For concrete examples I’m focusing on the Haskell ecosystem, where I’m spending most of my time these days, but I guess it could be directly translated to other ecosystems.
I’m assuming the word package is a unit of code shipped with a version number. In Haskell this is a Cabal package, but it could be a Python wheel, a Ruby gem, or a Rust crate.
There are 2 non-mutually exclusive broad categories here, although the distinction can get quite blurry.
In this kind of deployment you are directly pushing your code into an environment where it’ll be built1 and executed. Here you have precise knowledge of the environment where your code will run.
This is the typical setting for web server applications. In this case, version
bounds are not so important, it’s alright to just set the minimum versions
to the ones you are using for development. However in this scenario it’s
almost always a good idea to pin all the dependency when building. You
want deterministic repeatable builds and avoid nasty surprises, specially
when dependencies get updated. For most packaging systems there is always
some mechanism for freezing versions outside the package specification. In
Haskell you can manually2 pin dependency versions in the
cabal.config or you
can use Stackage and stack to manage version dependency sets smoothly.
At the package level you want to maintain maximum flexibility so that you can test different dependency versions easily, specially to get early warnings when dependencies are updated. You could think of the versions limits in the core package specification as the versions that will never be picked, no matter the circumstance.

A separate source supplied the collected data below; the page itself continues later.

(* ===== verification/Prelude.v ===== *)
(** * MLC LLM: verification development (root file)

    ** The program

    MLC LLM compiles and serves language models.  Its Python package
    ([src/python/mlc_llm]) has two sides.  The serving side validates
    OpenAI-style requests, renders conversations to prompts, drives a C++
    engine through a foreign-function interface, turns the token deltas that
    the engine sends back into response chunks, and offers the result through
    a synchronous, an asynchronous, a batched and a JSON engine, an HTTP server
    and a router over servers.  The model side reads the configuration of a
    model, converts and quantizes its weights, defines the network and its
    kernels, distributes it over the GPUs, and compiles it, on demand when an
    engine starts.

    ** The files and what they model

    Basis:
    - [Prelude]: Python exceptions and their messages ([exn], [frag]), the
      result type [res] with [let?], state and exceptions [M] with [let!],
      dictionaries, list indexing, binary64 floats; generic lemmas, the hint
      database [py] and the tactics.
    - [PyStr], [PyNum], [PyArgs]: string methods, dynamic numbers on JSON
      values, [int(s)] and [argparse].

    Serving:
    - [Data]: [serve/data.py], images and [RequestStreamOutput.unpack].
    - [Conversation], [Presets]: [protocol/conversation_protocol.py] with
      [as_prompt], and the templates of [conversation_template/].
    - [OpenAI]: [protocol/openai_api_protocol.py] with the debug protocol and
      the generation config: records, validators, request checks.
    - [EngineUtils], [Streams], [Pipeline], [FunctionCall]: [serve/engine_utils.py]
      and [serve/engine_base.py]: prompts, [ErrorCleanupScope], the streams with
      the [EngineState] and its callbacks, request and response processing.
    - [EngineSetup]: the start of an engine ([serve/config.py],
      [serve/engine_base.py]): model arguments, libraries, reload, metrics text.
    - [Engine], [Simulation], [Api]: the generators, handlers and non-streaming
      calls of [MLCEngine] and [AsyncMLCEngine] ([serve/engine.py]); a simulation
      rule for two consumers of one generator.
    - [SyncEngine], [JsonFFI]: [serve/sync_engine.py], [json_ffi/engine.py].
    - [Server], [Router]: [serve/server/], the OpenAI and microserving
      entrypoints, [router/router.py].

    Configurations and compilation:
    - [ModelConfig], [ModelPresets], [ModelConfigs]: [support/config.py], the
      configuration classes of [model/] and the built-in configurations.
    - [CompilerFlags], [Jit]: [interface/compiler_flags.py], [interface/jit.py].

    Weights:
    - [Loader]: [loader/], the weight loader with its file cache and order.
    - [WeightMap], [WeightMaps]: [model/*/*_loader.py], the sources of every
      parameter; what the loaders share, and the 44 loaders.
    - [NnModule], [Quantization], [QuantizeModel], [ModelQuantizations]:
      modules and their traversal, the schemes of [quantization/] with their
      packing, [quantize_model] of every scheme, and the functions of
      [model/*/*_quantization.py].
    - [ConvertWeight], [ConvertExact]: [interface/convert_weight.py] and
      [support/preshard.py], where these parts meet.

    Networks on several workers:
    - [Spmd]: programs of workers that meet at collectives.
    - [TensorOps], [KvCache], [TensorModel]: the tensor operators and the paged
      KV cache as classes with laws, the relations between the tensors of the
      workers and a whole tensor, and a model of the classes over the rationals.
    - [TensorParallel]: [support/tensor_parallel.py].
    - [Network]: what the files [model/*/*_model.py] share: checks, parameters
      with strategies, residual connections, the loop over the layers.
    - [LlamaModel], [Decoders]: the decoder layers of 19 architectures, and
      Llama; [CausalModel], [CausalModels]: the language models made of them.
    - [ModelSpecs]: [create_paged_kv_cache] and [get_default_spec] of the models.
    - [ParallelDecoders], [ParallelModels], [PipelineStages], [ParallelExample]:
      the theorems, and a small Llama to which they are applied.

    Kernels:
    - [TirBuffer]: buffers and thread grids of TIR kernels.
    - [SpecVerify], [SpecDistribution]: [op/batch_spec_verify.py], its walk down
      the trees of draft tokens and the distribution of the token it leads to.
    - [KernelArith], [Interleave]: the arithmetic of the sampling kernels, with
      its instance on the real numbers; threads and their interleavings.
    - [LogitProcessors]: [compiler_pass/attach_logit_processor.py] and
      [support/max_thread_check.py].
    - [SoftmaxTemperature], [TopP], [TopPSearch], [Sampler]:
      [compiler_pass/attach_softmax_with_temperature.py], [op/top_p_pivot.py] and
      [compiler_pass/attach_sampler.py].
    - [Rope], [RopeRelative]: [op/position_embedding.py].
    - [MoeGating], [MoeRouting], [MoeMatmul], [MoeForward]: [op/moe_misc.py],
      [op/moe_matmul.py], [nn/expert.py] and the mixture-of-experts layer.

    Every file defines the data and the operations under the source's names,
    then its specifications, lemmas, theorems, and the concrete data that the
    witnesses use.  [WeightMaps], [ModelConfigs], [ModelQuantizations],
    [Decoders], [CausalModels] and [ModelSpecs] have a section per model family.

    ** How state and interaction are modelled

    State is passed explicitly: [M S A] is a computation on [S] that returns or
    raises and keeps the state in both cases.  The engine state is a record
    ([Streams.EngineState]) inside the engine record ([Engine.Engine]), which
    also logs the calls into the C++ engine.  The stream objects live in a heap
    ([es_streams]) because the registry and the consumer alias them; so do the
    flags of [CompilerFlags], which the presets share.  The registry itself is a
    class attribute, shared by the engines of a process
    ([Streams.ClassAttributes]): the theorems on an engine take any contents in
    which the id of the request is free, and no other engine runs meanwhile.  A request whose [stop]
    list Python extends in place is returned by the function that does so.

    A generator is modelled by internal iteration: it takes the body of the
    loop that consumes it.  An exception or an abandoned iteration of the
    consumer surfaces at the [yield], as in CPython.  In [JsonFFI] a generator
    object is the point where it is suspended, because several are interleaved.
    The answer of the C++ engine is an argument, a list of batches of deltas; a
    run that has consumed it without the final chunk is [Waiting].

    A kernel is a loop over buffers in the option monad: [None] is an access
    outside a buffer.  The threads of a grid run in an order that is an
    argument; the stores of the grouped products are interleaved arbitrarily;
    the blocks of the verification of speculative tokens run concurrently, an
    iteration of a block at a time, in a schedule that is an argument.
    The in-place kernels on logits are programs of atomic loads and stores
    ([Interleave.Thread]) of which every interleaving is considered.  The
    theorems on the sampling kernels and on rotary embeddings are about exact
    arithmetic ([KernelArith.R_kernel]), without rounding.
    A network on [n] workers is [n] programs, trees of collectives ([Spmd.Prog]);
    [spmd] runs them side by side and is [None] when they do not meet at the
    same collective.  Tensors have a shape and an element at every index;
    element types are not modelled, so [astype] is the identity, and a symbolic
    vocabulary size is the one of the configuration.

    Fuel: the loops over deltas recurse on the list; that of [async_drain] is one
    more than the queue length ([Engine.async_drain_spec]); that of the walk over
    a module tree is its depth; in the verification of speculative
    tokens a block makes as many iterations as the schedule gives it, and one per
    node of its tree is enough ([SpecVerify.batch_spec_verify_walks]); that of a
    block of the grouped product is one more than the number of tiles
    ([MoeMatmul.group_gemm_correct]); that of the search for the pivots of top-p
    is 58 iterations, which its three pivots and tolerance never exceed
    ([TopPSearch.renormalize_by_top_p_exact]).  Each of these theorems states that the
    result is reached.

    ** Parameters

    Code outside the repository's Python is a type class, its documented
    behaviour a class of laws; every class of laws has an instance, which the
    witnesses use.  Serving: [ImageBackend], [JsonBackend], [JsonDecode],
    [ServerBackend], [RouterBackend] (requests, JSON, pydantic), [TextStreamerOps]
    and [TokenizerOps] (the C++ tokenizer), [AstOps], [ConversationDump],
    [SetupEnv] and [JitEnv] with [DigestLaws] (files, subprocesses, digests).
    Configurations and weights: [AutoConfig] (transformers), [WeightFiles] and
    [Numpy], [Networks] and [ModelNetworks], [Mutator], [Conversion] and
    [DataTypes] with laws (TVM's modules), [Quantizers] with [QuantizerLaws]
    (TVM's arrays and compiler; a program that it builds returns the results of
    the program), [ConvertEnv].  Kernels and networks:
    [ScoreOps], [SoftmaxOps], [ScoreArith], [MatOps], [DequantOps], [MoeOps],
    [ProbOps], [KernelOps], [TrigOps] (arithmetic), [Elem], [NnOps], [Topi], [KVCache] with laws.  The laws
    of [Elem] are those of exact addition: sums over workers are compared up to
    the rounding that a different order of summation brings.  Random ids are
    arguments.

    ** What the theorems show

    - Networks: each of 18 language models on [n] workers, where its sizes are
      divided as it needs and it has none of the biases and variants that the
      findings name, returns on every worker
      what it returns on one worker, without deadlock; its KV cache fits
      its layers; the shards of a weight partition it; the pipeline stages of
      the weights are those that run the layers when they divide them.
    - Kernels: speculative verification terminates and keeps the distribution
      of the model; the mixture-of-experts layer computes the weighted sum of
      the chosen experts, in every schedule; gating chooses the highest scores.
    - Sampling: the logit processors compute their specification in every
      interleaving of their threads; the chunked softmax is the softmax; the
      search for the top-p pivot ends and keeps a set of the highest
      probabilities, whose sum is reached and renormalized to one.
    - Rotary embeddings: the score of a rotated query and key depends on their
      distance only, for every scaling.
    - Requests and prompts: the validators accept exactly the valid requests; a
      chat request becomes its system prefix and the tokens of its rendered
      conversation, or is refused for its length; rendering refines a
      specification; every preset renders every text chat.
    - Engines: the callback over interleaved deltas refines a per-request view;
      the asynchronous generator agrees with the synchronous one, which hands
      over the specified outputs and aborts exactly when the consumer fails; the
      non-streaming call returns the concatenated texts; the batched engine
      answers every prompt as if it were alone; a JSON stream gives its chunks in
      order.
    - Server and router: the chat endpoint refines the engine's own call and
      aborts the request of a client that has gone; preempted requests end.
    - Configurations: [from_dict] and [asdict] are inverse when no default is
      left open; in the 29 classes that bound the prefill chunk it is within
      the window, and not zero unless the window is; a cached library was compiled with the flags of the
      call; [update] of the flags is idempotent.
    - Weights: every loader maps every parameter; loading through the cache
      refines loading from the files; packing is lossless; the quantization
      mapping of the schemes that record one names exactly the parameters of
      the quantized network; conversion
      is sound and complete.
    - Deviations: several theorems state what the code does where that is not
      what it means to do; see the findings of the manifest.

    ** Not modelled

    The C++ engine and tokenizer; the tensor programs of TVM apart from the
    kernels above, and the schedules applied to them; the compiler passes, whose
    meaning is that of TVM's intermediate representation; the networks with
    images, recurrent state, encoders or experts beyond their configurations,
    weights and specifications; the conversion of element types; the rounding of
    the quotients of group quantization, and its groups that are all zero; the
    shard files that a failed conversion leaves; the caches of built programs; the commands
    that only call these parts, benchmarks, and the platform apps.  Within the
    modelled files: time stamps, logging, downloads, and the start of the
    engine's background threads.  Strings are sequences of bytes (UTF-8). *)

From Stdlib Require Import SpecFloat.
From stdpp Require Import base list strings gmap pretty.
Local Open Scope Z_scope.
(** [conv.use_function_calling = b; conv.function_string = s], where [None]
    leaves the function string alone. *)
Definition set_function_calling (c : Conversation) (b : bool) (s : option string)
  : Conversation :=
  {| conv_name := conv_name c; system_template := system_template c;
     system_message := system_message c;
     system_prefix_token_ids := system_prefix_token_ids c;
     add_role_after_system_message := add_role_after_system_message c;
     roles := roles c; role_templates := role_templates c; messages := messages c;
     seps := seps c; role_content_sep := role_content_sep c; role_empty_sep := role_empty_sep c;
     conv_stop_str := conv_stop_str c; conv_stop_token_ids := conv_stop_token_ids c;
     function_string := opt_default (function_string c) s; use_function_calling := b |}.

(** The [seps] field validator. *)
Definition check_message_seps (s : list string) : res (list string) :=
  if (Nat.eqb (length s) 0 || Nat.ltb 2 (length s))%bool
  then Raise (ValueError [Lit "seps should have size 1 or 2."])
  else Ok s.

(** [Conversation.__init__]: the default role templates, overridden by the
    given ones; the [seps] validator runs in [super().__init__].  The argument
    carries the other fields. *)
Definition default_role_templates : dict string :=
  [("user", placeholder_value USER); ("assistant", placeholder_value ASSISTANT);
   ("tool", placeholder_value TOOL)].

Definition Conversation_init (role_templates_arg : option (dict string)) (kwargs : Conversation)
  : res Conversation :=
  let _role_templates :=
    match role_templates_arg with
    | Some rt => dict_update default_role_templates rt
    | None => default_role_templates
    end in
  let? s := check_message_seps (seps kwargs) in
  Ok {| conv_name := conv_name kwargs; system_template := system_template kwargs;
        system_message := system_message kwargs;
        system_prefix_token_ids := system_prefix_token_ids kwargs;
        add_role_after_system_message := add_role_after_system_message kwargs;
        roles := roles kwargs; role_templates := _role_templates; messages := messages kwargs;
        seps := s; role_content_sep := role_content_sep kwargs;
        role_empty_sep := role_empty_sep kwargs; conv_stop_str := conv_stop_str kwargs;
        conv_stop_token_ids := conv_stop_token_ids kwargs;
        function_string := function_string kwargs;
        use_function_calling := use_function_calling kwargs |}.

(** ** Rendering *)

Section Rendering.
Context `{IB : ImageBackend}.

(** A piece of the prompt: a string or an image. *)
Inductive Piece : Type :=
| PStr (s : string)
| PImage (i : ImageData).

Definition is_image (p : Piece) : bool :=
  match p with PImage _ => true | PStr _ => false end.

(** [_get_url_from_item] *)
Definition _get_url_from_item (item : dict json) : res json :=
  let? _ := py_assert (dict_has item "image_url") in
  let? u := dict_getitem item "image_url" in
  match u with
  | JStr s => Ok (JStr s)
  | JObj o => let? _ := py_assert (dict_has o "url") in dict_getitem o "url"
  | _ => Raise (ValueError [Lit "Content image_url item type not supported. ";
                            Lit "Should be a string or a dict with a url field."])
  end.

(** [_combine_consecutive_messages]; [last] is [combined_messages[-1]]. *)
Fixpoint combine_loop (last : Piece) (l : list Piece) : list Piece :=
  match l with
  | [] => [last]
  | PStr s :: l =>
      match last with
      | PStr t => combine_loop (PStr (t +:+ s)) l
      | PImage _ => last :: combine_loop (PStr s) l
      end
  | p :: l => last :: combine_loop p l
  end.

Definition _combine_consecutive_messages (l : list Piece) : list Piece :=
  match l with
  | [] => []
  | p :: l => combine_loop p l
  end.

(** [self.role_templates[role].replace(MessagePlaceholders[role.upper()].value, text)] *)
Definition fill_template (self : Conversation) (role text : string) : res string :=
  let? tmpl := dict_getitem (role_templates self) role in
  let? ph := placeholder_getitem (str_upper role) in
  Ok (str_replace (placeholder_value ph) text tmpl).
(** The validators of a chat request, together. *)
Lemma chat_validate_Ok (r r' : ChatCompletionRequest) :
  ChatCompletionRequest_validate r = Ok r' <-> r' = r /\ chat_request_valid r.
Proof.
  unfold ChatCompletionRequest_validate, chat_request_valid. split.
  - intros (fp & H1 & (pp & H2 & (lb & H3 & H)%rbind_Ok)%rbind_Ok)%rbind_Ok.
    rewrite (chat_checked_same _ _ _ _ H1 H2 H3) in H.
    apply rbind_Ok in H as ([] & H4 & ([] & H5 & ([] & H6 & [= <-])%rbind_Ok)%rbind_Ok).
    rewrite (check_penalty_shape _ _ H1) in H1. rewrite (check_penalty_shape _ _ H2) in H2.
    apply check_penalty_Ok in H1, H2. apply check_bias_Ok in H3 as [_ H3].
    rewrite (and_assoc (0 <= _ <= _)), <- chat_check_logprobs_Ok.
    by rewrite <- check_stream_options_Ok, <- check_debug_config_Ok.
  - intros (-> & H1 & H2 & H3 & H4 & H5 & H6 & H7). apply check_penalty_Ok in H1, H2.
    assert (check_logit_bias (ch_logit_bias r) = Ok (ch_logit_bias r)) as Hb by by apply check_bias_Ok.
    rewrite H1, H2. cbn [rbind]. rewrite Hb. cbn [rbind]. rewrite (chat_checked_same _ _ _ _ H1 H2 Hb).
    rewrite (proj2 (chat_check_logprobs_Ok r) (conj H4 H5)). cbn [rbind].
    rewrite (proj2 (check_stream_options_Ok r) H6). cbn [rbind].
    by rewrite (proj2 (check_debug_config_Ok r) H7).
Qed.
(* ===== verification/EngineUtils.v ===== *)
(** * Engine utilities ([serve/engine_utils.py])

    Generation configs, prompt processing and the cleanup scope.  The list
    held by [request.stop] is shared with the keyword dictionary of the
    generation config and extended in place, so the operations that build a
    config return the request as they leave it. *)

From stdpp Require Import base list strings.
From S2P Require Import Prelude PyStr Data Conversation OpenAI.
Local Open Scope string_scope.
Local Open Scope list_scope.
Local Open Scope Z_scope.

(** ** Requests, seen through the attributes both kinds have *)

Definition set_cm_stop (r : CompletionRequest) (s : option StopArg) : CompletionRequest :=
  {| cm_model := cm_model r; cm_prompt := cm_prompt r; cm_best_of := cm_best_of r;
     cm_echo := cm_echo r; cm_frequency_penalty := cm_frequency_penalty r;
     cm_presence_penalty := cm_presence_penalty r; cm_logprobs := cm_logprobs r;
     cm_logit_bias := cm_logit_bias r; cm_max_tokens := cm_max_tokens r; cm_n := cm_n r;
     cm_seed := cm_seed r; cm_stop := s; cm_stream := cm_stream r;
     cm_stream_options := cm_stream_options r; cm_suffix := cm_suffix r;
     cm_temperature := cm_temperature r; cm_top_p := cm_top_p r; cm_user := cm_user r;
     cm_response_format := cm_response_format r; cm_debug_config := cm_debug_config r |}.

Definition set_ch_stop (r : ChatCompletionRequest) (s : option StopArg)
  : ChatCompletionRequest :=
  {| ch_messages := ch_messages r; ch_model := ch_model r;
     ch_frequency_penalty := ch_frequency_penalty r;
     ch_presence_penalty := ch_presence_penalty r; ch_logprobs := ch_logprobs r;
     ch_top_logprobs := ch_top_logprobs r; ch_logit_bias := ch_logit_bias r;
     ch_max_tokens := ch_max_tokens r; ch_n := ch_n r; ch_seed := ch_seed r; ch_stop := s;
     ch_stream := ch_stream r; ch_stream_options := ch_stream_options r;
     ch_temperature := ch_temperature r; ch_top_p := ch_top_p r; ch_tools := ch_tools r;
     ch_tool_choice := ch_tool_choice r; ch_user := ch_user r;
     ch_response_format := ch_response_format r; ch_debug_config := ch_debug_config r |}.

Definition request_stop (r : RequestProtocol) : option StopArg :=
  match r with RCompletion r => cm_stop r | RChat r => ch_stop r end.

Definition set_request_stop (r : RequestProtocol) (s : option StopArg) : RequestProtocol :=
  match r with
  | RCompletion r => RCompletion (set_cm_stop r s)
  | RChat r => RChat (set_ch_stop r s)
  end.

(** ** Generation configs *)

(** The keyword arguments: [GenerationConfig]'s fields, where an absent
    [stop_strs] or [stop_token_ids] is [None], and whether the [stop_strs]
    list is the very object [request.stop]. *)
Record Kwargs : Type := mkKwargs { kw_config : GenerationConfig; kw_stop_aliased : bool }.

(** The [stop_strs] keyword and whether it is [request.stop] itself. *)
Definition stop_kwarg (stop : option StopArg) : option (list string) * bool :=
  match stop with
  | None => (None, false)
  | Some (StopStr s) => (Some [s], false)
  | Some (StopList l) => (Some l, true)
  end.

(** [kwargs["max_tokens"]] after the default. *)
Definition max_tokens_kwarg (m : option Z) : Z :=
  match m with None => -1 | Some m => m end.

(** [openai_api_get_generation_config] *)
Definition openai_api_get_generation_config (request : RequestProtocol) : Kwargs :=
  let '(stop_strs, aliased) := stop_kwarg (request_stop request) in
  match request with
  | RChat r =>
      mkKwargs
        {| g_n := ch_n r; g_temperature := ch_temperature r; g_top_p := ch_top_p r;
           g_frequency_penalty := ch_frequency_penalty r;
           g_presence_penalty := ch_presence_penalty r; g_repetition_penalty := None;
           g_logprobs := ch_logprobs r; g_top_logprobs := ch_top_logprobs r;
           g_logit_bias := ch_logit_bias r; g_max_tokens := max_tokens_kwarg (ch_max_tokens r);
           g_seed := ch_seed r; g_stop_strs := stop_strs; g_stop_token_ids := None;
           g_response_format := ch_response_format r; g_debug_config := ch_debug_config r |}
        aliased
  | RCompletion r =>
      mkKwargs
        {| g_n := cm_n r; g_temperature := cm_temperature r; g_top_p := cm_top_p r;
           g_frequency_penalty := cm_frequency_penalty r;
           g_presence_penalty := cm_presence_penalty r; g_repetition_penalty := None;
           g_logprobs := negb (is_none (cm_logprobs r));
           g_top_logprobs := opt_default 0 (cm_logprobs r);
           g_logit_bias := cm_logit_bias r; g_max_tokens := max_tokens_kwarg (cm_max_tokens r);
           g_seed := cm_seed r; g_stop_strs := stop_strs; g_stop_token_ids := None;
           g_response_format := cm_response_format r; g_debug_config := cm_debug_config r |}
        aliased
  end.

Definition set_stops (g : GenerationConfig) (strs : option (list string))
    (ids : option (list Z)) : GenerationConfig :=
  {| g_n := g_n g; g_temperature := g_temperature g; g_top_p := g_top_p g;
     g_frequency_penalty := g_frequency_penalty g;
     g_presence_penalty := g_presence_penalty g;
     g_repetition_penalty := g_repetition_penalty g; g_logprobs := g_logprobs g;
     g_top_logprobs := g_top_logprobs g; g_logit_bias := g_logit_bias g;
     g_max_tokens := g_max_tokens g; g_seed := g_seed g; g_stop_strs := strs;
     g_stop_token_ids := ids; g_response_format := g_response_format g;
     g_debug_config := g_debug_config g |}.

(** [get_generation_config]: the config, and the request with the in-place
    [stop_strs += extra_stop_str] visible through [request.stop]. *)
Definition get_generation_config (request : RequestProtocol)
    (extra_stop_token_ids : option (list Z)) (extra_stop_str : option (list string))
  : GenerationConfig * RequestProtocol :=
  let kw := openai_api_get_generation_config request in
  let cfg := kw_config kw in
  let ids :=
    match extra_stop_token_ids with
    | Some e => Some (opt_default [] (g_stop_token_ids cfg) ++ e)
    | None => g_stop_token_ids cfg
    end in
  match extra_stop_str with
  | Some e =>
      let stop_strs := opt_default [] (g_stop_strs cfg) ++ e in
      (set_stops cfg (Some stop_strs) ids,
       if kw_stop_aliased kw then set_request_stop request (Some (StopList stop_strs))
       else request)
  | None => (set_stops cfg (g_stop_strs cfg) ids, request)
  end.

(** [get_unsupported_fields] and [check_unsupported_fields] *)
Definition get_unsupported_fields (request : RequestProtocol) : list string :=
  openai_api_get_unsupported_fields request.

Definition check_unsupported_fields (request : RequestProtocol) : res unit :=
  let unsupported_fields := get_unsupported_fields request in
  if negb (Nat.eqb (length unsupported_fields) 0)
  then Raise (BadRequestError
         [Lit "Request fields ";
          FStr (str_join ", " (map (fun f => dquote +:+ f +:+ dquote) unsupported_fields));
          Lit " are not supported right now."])
  else Ok tt.

(** ** Prompts *)

Section Prompts.
Context `{IB : ImageBackend}.

(** A dynamically typed prompt. *)
Inductive PyPrompt : Type :=
| PyStr (s : string)
| PyInt (z : Z)
| PyList (l : list PyPrompt)
| PyData (d : Data).

(** A processed prompt: token ids or an image. *)
Inductive Prompt : Type :=
| Tokens (l : list Z)
| Image (i : ImageData).

(** [isinstance(x, int)] for all elements: the integers. *)
Fixpoint all_ints (l : list PyPrompt) : option (list Z) :=
  match l with
  | [] => Some []
  | PyInt z :: l => match all_ints l with Some zs => Some (z :: zs) | None => None end
  | _ :: _ => None
  end.

Definition prompt_len (p : Prompt) : Z :=
  match p with
  | Tokens l => Z.of_nat (length l)
  | Image i => embed_size i
  end.

(** [check_and_get_prompts_length] *)
Definition check_and_get_prompts_length (prompts : list Prompt)
    (max_input_sequence_length : Z) : res Z :=
  let total_length := fold_left (fun acc p => acc + prompt_len p) prompts 0 in
  if max_input_sequence_length <? total_length
  then Raise (BadRequestError [Lit "Request prompt has "; FInt total_length;
                               Lit " tokens in total,";
                               Lit " larger than the model input length limit ";
                               FInt max_input_sequence_length; Lit "."])
  else Ok total_length.

Definition invalid_prompt : exn := BadRequestError [Lit "Invalid request prompt "].

(** One element of a list of prompts (case 3). *)
Definition process_one (ftokenize : string -> list Z) (p : PyPrompt) : res Prompt :=
  match p with
  | PyStr s => Ok (Tokens (ftokenize s))
  | PyList l =>
      match all_ints l with
      | Some zs => Ok (Tokens zs)
      | None => Raise invalid_prompt
      end
  | PyData (ImageDataD i) => Ok (Image i)
  | _ => Raise invalid_prompt
  end.

(** [process_prompts] *)
Definition process_prompts (input_prompts : PyPrompt) (ftokenize : string -> list Z)
  : res (list Prompt) :=
  match input_prompts with
  | PyStr s => Ok [Tokens (ftokenize s)]
  | PyList [] => Raise invalid_prompt
  | PyList (PyInt z :: l) =>
      match all_ints (PyInt z :: l) with
      | Some zs => Ok [Tokens zs]
      | None => Raise invalid_prompt
      end
  | PyList l => rmap (process_one ftokenize) l
  | _ => Raise AssertionError
  end.

(** [convert_prompts_to_data] *)
Fixpoint convert_prompts_to_data (prompts : PyPrompt) : res (list Data) :=
  match prompts with
  | PyData d => Ok [d]
  | PyStr s => Ok [TextData s]
  | PyInt _ => Raise TypeError
  | PyList [] => Raise IndexError
  | PyList (PyInt z :: l) =>
      match all_ints (PyInt z :: l) with
      | Some zs => Ok [TokenData zs]
      | None => Raise AssertionError
      end
  | PyList l =>
      rmap (fun x => let? ds := convert_prompts_to_data x in list_getitem ds 0) l
  end.

(** How the engine passes processed prompts on to [_generate]. *)
Definition prompt_to_py (p : Prompt) : PyPrompt :=
  match p with
  | Tokens l => PyList (map PyInt l)
  | Image i => PyData (ImageDataD i)
  end.

Definition piece_to_py (p : Piece) : PyPrompt :=
  match p with
  | PStr s => PyStr s
  | PImage i => PyData (ImageDataD i)
  end.

End Prompts.

(** [with ErrorCleanupScope(cleanup): body] — [__exit__] runs the cleanup
    exactly when the body left with an exception of any kind. *)
Definition ErrorCleanupScope {S A : Type} (cleanup : S -> S) (body : M S A) : M S A :=
  fun s => match body s with
           | (Ok a, s') => (Ok a, s')
           | (Raise e, s') => (Raise e, cleanup s')
           end.

(** ** Specifications *)

(** The stop strings a request asks for, as a list. *)
Definition stop_list (s : option StopArg) : list string :=
  match s with
  | None => []
  | Some (StopStr s) => [s]
  | Some (StopList l) => l
  end.

(** What the engine relies on in a generation config. *)
Definition generation_config_valid (g : GenerationConfig) : Prop :=
  0 <= g_top_logprobs g <= 20 /\ (0 < g_top_logprobs g -> g_logprobs g = true) /\
  penalty_valid (g_frequency_penalty g) /\ penalty_valid (g_presence_penalty g) /\
  bias_valid (g_logit_bias g).

Definition request_validated (r : RequestProtocol) : Prop :=
  match r with
  | RCompletion r => CompletionRequest_validate r = Ok r
  | RChat r => ChatCompletionRequest_validate r = Ok r
  end.

(** The data the engine makes of one processed prompt. *)
Definition prompt_data `{IB : ImageBackend} (p : Prompt) : Data :=
  match p with
  | Tokens l => TokenData l
  | Image i => ImageDataD i
  end.

Definition prompt_nonempty `{IB : ImageBackend} (p : Prompt) : bool :=
  match p with Tokens [] => false | _ => true end.

(** ** Lemmas *)

Lemma all_ints_map `{IB : ImageBackend} zs : all_ints (map PyInt zs) = Some zs.
Proof. induction zs as [|z zs IH]; simpl; [done|]. by rewrite IH. Qed.

Lemma completion_validate_inv r :
  CompletionRequest_validate r = Ok r ->
  penalty_valid (cm_frequency_penalty r) /\ penalty_valid (cm_presence_penalty r) /\
  bias_valid (cm_logit_bias r) /\
  match cm_logprobs r with Some lp => 0 <= lp <= 5 | None => True end.
Proof.
  unfold CompletionRequest_validate. intros H.
  apply rbind_Ok in H as (? & H1 & H). apply rbind_Ok in H as (? & H2 & H).
  apply rbind_Ok in H as (? & H3 & H). rewrite (completion_checked_same _ _ _ _ H1 H2 H3) in H.
  apply rbind_Ok in H as (? & H4 & _).
  rewrite (check_penalty_shape _ _ H1) in H1. rewrite (check_penalty_shape _ _ H2) in H2.
  apply check_penalty_Ok in H1, H2. apply check_bias_Ok in H3 as [_ H3].
  repeat split; try done. revert H4. unfold completion_check_logprobs.
  destruct (cm_logprobs r) as [lp|]; [|done]. unfold COMPLETION_MAX_TOP_LOGPROBS.
  destruct (Z.ltb_spec lp 0), (Z.ltb_spec 5 lp); simpl; done.
Qed.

In this case you are packing your code and uploading it to some kind of central package repository. Consumers will pull the package and install it on their system. Your code will run on systems that are outside of your control.
A frequent use case is to support as many target users as possible. Often enough, the users will run your code on very heterogeneous environments and you don’t want them to step into any problems when trying your new shiny package.
By default it’s wise to aim for low dependency versions, but you don’t need to go as far low as possible. It’s usually a good idea to target the lowest versions that are still getting maintenance upgrades (more about this later). For example, in the case of Haskell, unless you have a specific reason, I think it’s reasonable to tell your users that you are not supporting GHC-7.4.3 (Haskell compiler) anymore. You can select the version cut-off based on the fact that the oldest GHC version of the major Linux distributions, is GHC-7.6.3, in Debian Jessie3. But your mileage may vary, it all depends on the users you are targeting. The more data you have about them, the better you’d be able to make these kind of decisions.
In my experience, for pull-based packages, it’s best to build and test your code with both the maximum and minimum versions at the same time. If running both tests takes too long, you can move one test suite, the minimum one usually, to a CI system. In any case, it only makes sense to test both the latest and the oldest sets of dependencies, don’t bother trying different set combinations unless you have a very specific reason, I’ll explain why below.
For new libraries there is just a single channel following the latest version, but for more mature ones you can usually identify at least an extra channel with more conservative releases. Notice here that even if the original authors don’t explicitly maintain multiple channels, you can still find downstream packagers that do keep releasing security/performance fixes while maintaining a frozen API. And even without 3rd party packagers it’s possible to distinguish virtual channels with some implicit knowledge gained by social means. For example, do you know which version is mostly used by the community? or what early adopters are reporting when trying newer versions? It’s good to follow bug reports, mailing lists or relevant forums to get a sense of the stability of the packages.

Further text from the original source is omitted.